Türkiye Cumhuriyet Merkez Bankası’nın kısa vadeli faizlerine dokunmadan para politikasını zorunlu karşılık oranlarını yükselterek sıkılaştırmış olmasına rağmen kredi hacmindeki artış hızının ve cari açıktaki yükselişin gaz kesmeden eski eğilimine devam etmesi algılamaların bozulmasında etkili oldu, yumuşak iniş ihtimali azaldı. Merkez Bankası’nın kısa vadeli faizleri tarihi dip seviyelerde tutuyor olmasına rağmen yabancı yatırımcılar söz konusu oranın yüzde 50 kadar daha fazlasını bankacılık kesiminde buluyor olmalarına rağmen Türkiye risklerini azaltmaya başlamış olması olumlu düşünmeye izin vermiyor. Başka bir deyişle Merkez Bankası kısa vadeli faizleri yükseltmeye başlamış olsa bile Türk Lirası değerlenmeyecek, değer kaybedecekti, sonuçta para ilgisi terse çevrilemeyecekti… Bu tablo hem fiyat hem de finansal istikrar açısından olumlu düşünmeyi engelliyor, döviz kuru ve enflasyona ilişkin endişeleri tırmandırıyor. Sonuçta Merkez Bankası’nın hareket yeteneği daralıyor, para politikasının eğilimler üzerindeki etkinliğinin önemli ölçüde azaldığı gerçeği sıkıntı yaratıyor. Durum böyle olunca son para kurulu toplantısında neden pasif bir tavır benimsendiğini anlamak tabii zor olmuyor!..

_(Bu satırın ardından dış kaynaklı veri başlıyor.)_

(** ** Completing the insertion *)

Section InsertFinish.
Context (m m4 : mem) (z : zskiplist) (pre post : list tower) (X : tower) (jb : option ptr).
Hypothesis Hr : zsl_rep m z (pre ++ post).
Hypothesis Hfresh : shape m (t_ptr X) = None.
Hypothesis HX : (1 <= t_height X <= zlevel z)%nat.
Hypothesis Hbound : msize (pre ++ post) + 1 < 2 ^ 32.
Hypothesis Hsh : forall y, shape m4 y =
  if decide (y = t_ptr X) then Some (Some (t_obj X), t_score X, jb, t_height X) else shape m y.
Hypothesis Hlinks : forall a y b i, hdr z :: pre ++ X :: post = a ++ y :: b -> (i < t_height y)%nat ->
  getLevel m4 (t_ptr y) i = Some (link i b).
Hypothesis Hnull : forall i, (zlevel z <= i < ZSKIPLIST_MAXLEVEL)%nat ->
  exists s, getLevel m4 (header z) i = Some (MkLevel None s).

Definition set_tail_length (tl : option ptr) (n : Z) : zskiplist :=
  {| header := header z; tail := tl; zlength := n; zlevel := zlevel z |}.

Lemma rep_inserted m6 tl :
  (forall y i, getLevel m6 y i = getLevel m4 y i) ->
  (forall a y b, pre ++ X :: post = a ++ y :: b ->
    shape m6 (t_ptr y) = Some (Some (t_obj y), t_score y, back a, t_height y)) ->
  shape m6 (header z) = shape m (header z) -> tl = back (pre ++ X :: post) ->
  zsl_rep m6 (set_tail_length tl (uint 64 (zlength z + 1))) (pre ++ X :: post).
Proof.
  intros Hg Hn Hh ->. pose proof (msize_nonneg (pre ++ post)) as Hnn.
  assert (Hsz : msize (pre ++ X :: post) = msize (pre ++ post) + 1)
    by (rewrite !msize_app, msize_cons; lia).
  split; cbn [set_tail_length header tail zlength zlevel]; try done.
  - pose proof (r_nodup _ _ _ Hr) as Hnd. cbn [fmap list_fmap] in *.
    rewrite fmap_app, fmap_cons. rewrite fmap_app in Hnd. cbn [hdr t_ptr] in *.
    assert (Hp : Permutation (header z :: (t_ptr <$> pre) ++ t_ptr X :: (t_ptr <$> post))
                   (t_ptr X :: header z :: (t_ptr <$> pre) ++ (t_ptr <$> post))).
    { rewrite <- Permutation_middle. apply perm_swap. }
    cbn. rewrite Hp. apply NoDup_cons_2; [|done]. rewrite <- fmap_app.
    intros Hin. apply (list_elem_of_fmap_1 t_ptr (hdr z :: pre ++ post)) in Hin as (y & Ey & Hy).
    apply list_elem_of_split in Hy as (a & b & E). symmetry in Ey.
    by apply (rep_fresh m z _ Hr _ _ _ _ Hfresh E).
  - apply (r_level _ _ _ Hr).
  - pose proof (r_heights _ _ _ Hr) as Hh'. apply Forall_app in Hh' as [H1 H2]. apply Forall_app.
    split; [done|]. by constructor.
  - rewrite (r_length _ _ _ Hr), uint_id by lia. done.
  - lia.
  - rewrite Hh. apply (r_hdr _ _ _ Hr).
  - intros i Hi. rewrite Hg. by apply Hnull.
  - intros a y b i E Hi. rewrite Hg. by apply (Hlinks a y b i).
Qed.

(** Positions of the other nodes. *)
Lemma post_first t : head post = Some t -> exists q, post = t :: q.
Proof. destruct post as [|x q]; [done|]. intros [= ->]. by exists q. Qed.

Lemma old_not_X a y b : hdr z :: pre ++ post = a ++ y :: b -> t_ptr y <> t_ptr X.
Proof. by apply (rep_fresh m z _ Hr). Qed.

Lemma old_not_first t a y b : head post = Some t -> hdr z :: pre ++ post = a ++ y :: b ->
  length a <> length (hdr z :: pre) -> t_ptr y <> t_ptr t.
Proof.
  intros (q & Eq)%post_first E Ha Hp. apply Ha.
  destruct (rep_ptr_inj m z _ a y b (hdr z :: pre) t q Hr E) as [-> _]; [by rewrite Eq|done|done].
Qed.

Lemma inserted_shapes m6 :
  (forall y, y <> t_ptr X -> (forall t, head post = Some t -> y <> t_ptr t) -> shape m6 y = shape m y) ->
  shape m6 (t_ptr X) = Some (Some (t_obj X), t_score X, back pre, t_height X) ->
  (forall t, head post = Some t -> shape m6 (t_ptr t) = Some (Some (t_obj t), t_score t, Some (t_ptr X), t_height t)) ->
  shape m6 (header z) = shape m (header z) /\
  (forall a y b, pre ++ X :: post = a ++ y :: b ->
    shape m6 (t_ptr y) = Some (Some (t_obj y), t_score y, back a, t_height y)).
Proof.
  intros Hold HXs Hfirst. split.
  - apply Hold; [by apply (old_not_X [] (hdr z) (pre ++ post))|].
    intros t Ht. by apply (old_not_first t [] (hdr z) (pre ++ post) Ht).
  - intros a y b [(c & Ec & _)|[(-> & -> & _)|(d & -> & Ed)]]%app_cons_split; [|done|].
    + assert (E : pre ++ post = a ++ y :: c ++ post) by (rewrite Ec, <- app_assoc; done).
      assert (E' : hdr z :: pre ++ post = (hdr z :: a) ++ y :: c ++ post) by (by rewrite E).
      rewrite Hold; [by apply (r_node _ _ _ Hr a y (c ++ post))|by eapply old_not_X|].
      intros t Ht. eapply old_not_first; [done|done|]. rewrite Ec. cbn. rewrite length_app. cbn. lia.
    + destruct d as [|t d].
      * rewrite (Hfirst y) by (by rewrite Ed). by rewrite back_snoc.
      * assert (E : pre ++ post = (pre ++ t :: d) ++ y :: b) by (rewrite Ed, <- app_assoc; done).
        assert (E' : hdr z :: pre ++ post = (hdr z :: pre ++ t :: d) ++ y :: b) by (by rewrite E).
        rewrite Hold; [|by eapply old_not_X|].
        { rewrite (r_node _ _ _ Hr (pre ++ t :: d) y b E). do 3 f_equal.
          rewrite (back_app pre t d), (back_app pre X (t :: d)). symmetry. apply (back_app [X] t d). }
        intros t' Ht. eapply old_not_first; [done|done|]. cbn. rewrite length_app. cbn. lia.
Qed.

Bankacılık sisteminin mevduatlara ödediği faizler dikkate alınması zorunlu şekilde arttırmasına rağmen kredi talebini önemli ölçüde karşılamaya devam etmesi ve kısa vadeli finansman ihtiyacını faiz marjındaki olumsuzlaşmaya görmezden gelerek arttırması tuhaf bir çelişki oluşturuyor hiç bir şeyin göründüğü gibi olmadığı kanaati güçleniyor. Mevduatlara ödenen faizlerdeki yükselişi vadelerin azaltılmaya çalışılması ile açıklamak pek gerçekçi görünmüyor, eğer durum böyle olsa idi kısa vadeli mevduatlara verilen faizler yükseltilmez düşürülür idi… Mevduat faizlerindeki yükseliş para politikasındaki sıkılaşmanın bir sonucudur ve Türkiye riskindeki tehlikeli tırmanışı gözler önüne sermektedir; bu durumda kısa vadeli finansman ihtiyacındaki tehlikeli tırmanışı azaltmak adına kredi hacmindeki artışın hızla durması gerekir iken tam aksine söz konusu olması gelişmelerin kontrolden çıktığı anlamında olabilir. Aksini iddia eden yorum ve değerlendirmelerin masal olmaktan öteye gidebileceğini düşünmek ise ya çok saflık yada çaresizlik anlamına gelebilir. Mali sistemin akıntıya karşı yüzmeye çalıştığı ve direncinin azalmakta olduğu gerçeklerini değiştiremez…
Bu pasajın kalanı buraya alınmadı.